Treatment for breast cancer can be thought of in two parts.  First, what is done for the breast and then what is needed for the rest of the body.  There are three local treatment options.  These are mastectomy, lumpectomy and radiation (breast conservation) and lumpectomy alone.  Historically, mastectomy was considered the standard local treatment for breast cancer.   William Halstead, a surgeon at Johns Hopkins University in 1895, presented a theory in which he described the spread of cancer from the breast to the lymph nodes.  He was the 1st to perform mastectomy and axillary lymph node dissection for breast cancer.   However, beginning in the 1970s a second local treatment option for breast cancer treatment was investigated.  This was called breast conservation, and included removal of the mass (lumpectomy) with the addition of 5-6 weeks of breast radiation.  Several very large randomized trials showed equivalent survival between mastectomy and breast conservation.

However, not everyone is eligible for breast conservation.  First, an acceptable cosmetic outcome should be expected.  Therefore, if the tumor occupies a large proportion of the breast, lumpectomy and radiation is not desirable.  There should only be one primary lesion. Patients with more than one lump in their breast should not be treated in this manner. Mammographic calcifications should be located in only one quadrant of the breast.  Also, the tumor should not be present at the surgical margins of resection when reviewed by the pathologist.  

The radiation the thousands of women received in the above-mentioned studies was whole breast radiation for 5 to 6 weeks.   Whole breast radiation is still considered standard radiation but shorter courses of partial breast radiation have shown promising results.   Therefore, because of the excellent outcomes and limited side effects for patients with early stage disease that are treated with whole breast radiation the physicians at Carolina Regional Cancer Center currently offer shorter course partial breast radiation on an NCI funded trial comparing it to whole breast radiation for those patients who are eligible.  

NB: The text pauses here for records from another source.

Lemma simple_step_keeps_entries (u : string) (ev : Simple.Event) (w : World) :
  is_Some (dataInMemory w !! u) → is_Some (dataInMemory (Simple.step ev w) !! u).
Proof.
  intros Hu. destruct ev as [socket|socket data|socket| |]; try exact Hu.
  - unfold Simple.step, Simple.handle. unfold exec at 1. unfold while_connected.
    destruct (bool_decide _); [|exact Hu].
    change (is_Some (dataInMemory (exec (Simple.update_position socket data) w) !! u)).
    destruct (decide (u = Simple.userId data)) as [->|Hne].
    + unfold exec. rewrite simple_update_position_run. unfold assign. simpl.
      destruct (_ && _); simpl; [exact Hu | rewrite lookup_insert_eq; by eexists].
    + by rewrite simple_update_position_other.
  - unfold Simple.step, exec, Simple.handle, while_connected.
    destruct (bool_decide _); exact Hu.
Qed.

(** X18.  The simple variant never removes a cache entry: a user id that
    has an entry keeps one through any sequence of events, disconnects and
    resets included. *)
Theorem simple_cache_entries_persist (u : string) (evs : list Simple.Event) (w : World) :
  is_Some (dataInMemory w !! u) → is_Some (dataInMemory (Simple.run evs w) !! u).
Proof.
  revert w. induction evs as [|ev evs IH]; intros w Hu; simpl; [exact Hu|].
  by apply IH, simple_step_keeps_entries.
Qed.

Lemma simple_cache_entries_persist_witness :
  let w := Simple.run [Simple.Connection Scenario.conn_a;
                       Simple.UpdatePosition Scenario.conn_a Scenario.first]
             (Simple.start "3000") in
  is_Some (dataInMemory w !! "u1") ∧
  is_Some (dataInMemory
             (Simple.run [Simple.Disconnect Scenario.conn_a; Simple.PostApiAdminResetar] w)
           !! "u1").
Proof.
  intros w.
  assert (is_Some (dataInMemory w !! "u1")) as Hu by (eexists; reflexivity).
  split; [exact Hu|].
  apply (simple_cache_entries_persist "u1"
           [Simple.Disconnect Scenario.conn_a; Simple.PostApiAdminResetar] w Hu).
Defined.

(** X19.  Over any sequence of events the simple variant sends exactly one
    HTTP response per HTTP request and none for a socket event, and every
    response it sends from start-up on has status 200. *)
Theorem simple_one_response_per_request (PORT : string) (evs : list Simple.Event) (w : World) :
  length (responses (Simple.run evs w)) =
    length (responses w) + length (List.filter Traffic.simple_http evs) ∧
  Forall (λ r, status r = 200) (responses (Simple.run evs (Simple.start PORT))).
Proof.
  split.
  - revert w. induction evs as [|ev evs IH]; intros w; simpl; [lia|].
    rewrite IH. destruct ev as [socket|socket data|socket| |].
    + simpl. lia.
    + rewrite (simple_update_event_preserves responses) by reflexivity. simpl. lia.
    + unfold Simple.step, exec; simpl.
      unfold while_connected; destruct (bool_decide _); simpl; lia.
    + unfold Simple.step, exec; simpl. rewrite length_app. simpl. lia.
    + unfold Simple.step, exec; simpl. rewrite length_app. simpl. lia.
  - assert (∀ w, Forall (λ r, status r = 200) (responses w) →
                 Forall (λ r, status r = 200) (responses (Simple.run evs w)))
      as Hrun; [|apply Hrun; constructor].
    induction evs as [|ev evs IH]; intros w0 Hw; simpl; [exact Hw|].
    apply IH. destruct ev as [socket|socket data|socket| |].
    + exact Hw.
    + by rewrite (simple_update_event_preserves responses).
    + unfold Simple.step, exec; simpl.
      unfold while_connected; destruct (bool_decide _); exact Hw.
    + unfold Simple.step, exec; simpl.
      apply Forall_app; split; [exact Hw | by repeat constructor].
    + unfold Simple.step, exec; simpl.
      apply Forall_app; split; [exact Hw | by repeat constructor].
Qed.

The option of lumpectomy without radiation is not considered standard treatment.  In general the risk of recurrence after lumpectomy alone is 3-4 % per year of survival compared to < 1% with radiation after lumpectomy.  In other words, a women who has a 10-year life expectancy has an ~ 40% chance of recurrence if only lumpectomy is performed compared to less than 10% with radiation.  The omission of breast radiation may be considered for women with other serious medical problems and short life expectancies.  Also in elderly women with non-invasive breast cancer with small tumors and good surgical margins lumpectomy alone is an option. 
Despite good local treatment with mastectomy or lumpectomy and radiation women with invasive breast cancer are still at risk for spread of disease to other parts of the body.   Several factors determine the degree of risk and the need for additional therapy such as chemotherapy, hormonal therapy or both.  Traditionally, these have included tumor size, lymph nodes involved with breast cancer, tumor grade and hormone receptor status.   More recently genetic testing of the tumor has provided valuable information on those women who may benefit from chemotherapy. 
 
Finally, some women who choose to have mastectomy may still benefit from radiation to the chest wall and/or regional lymph nodes.  In general, these include women with large tumors, positive margins at time of mastectomy and when the lymph nodes are involved with breast cancer.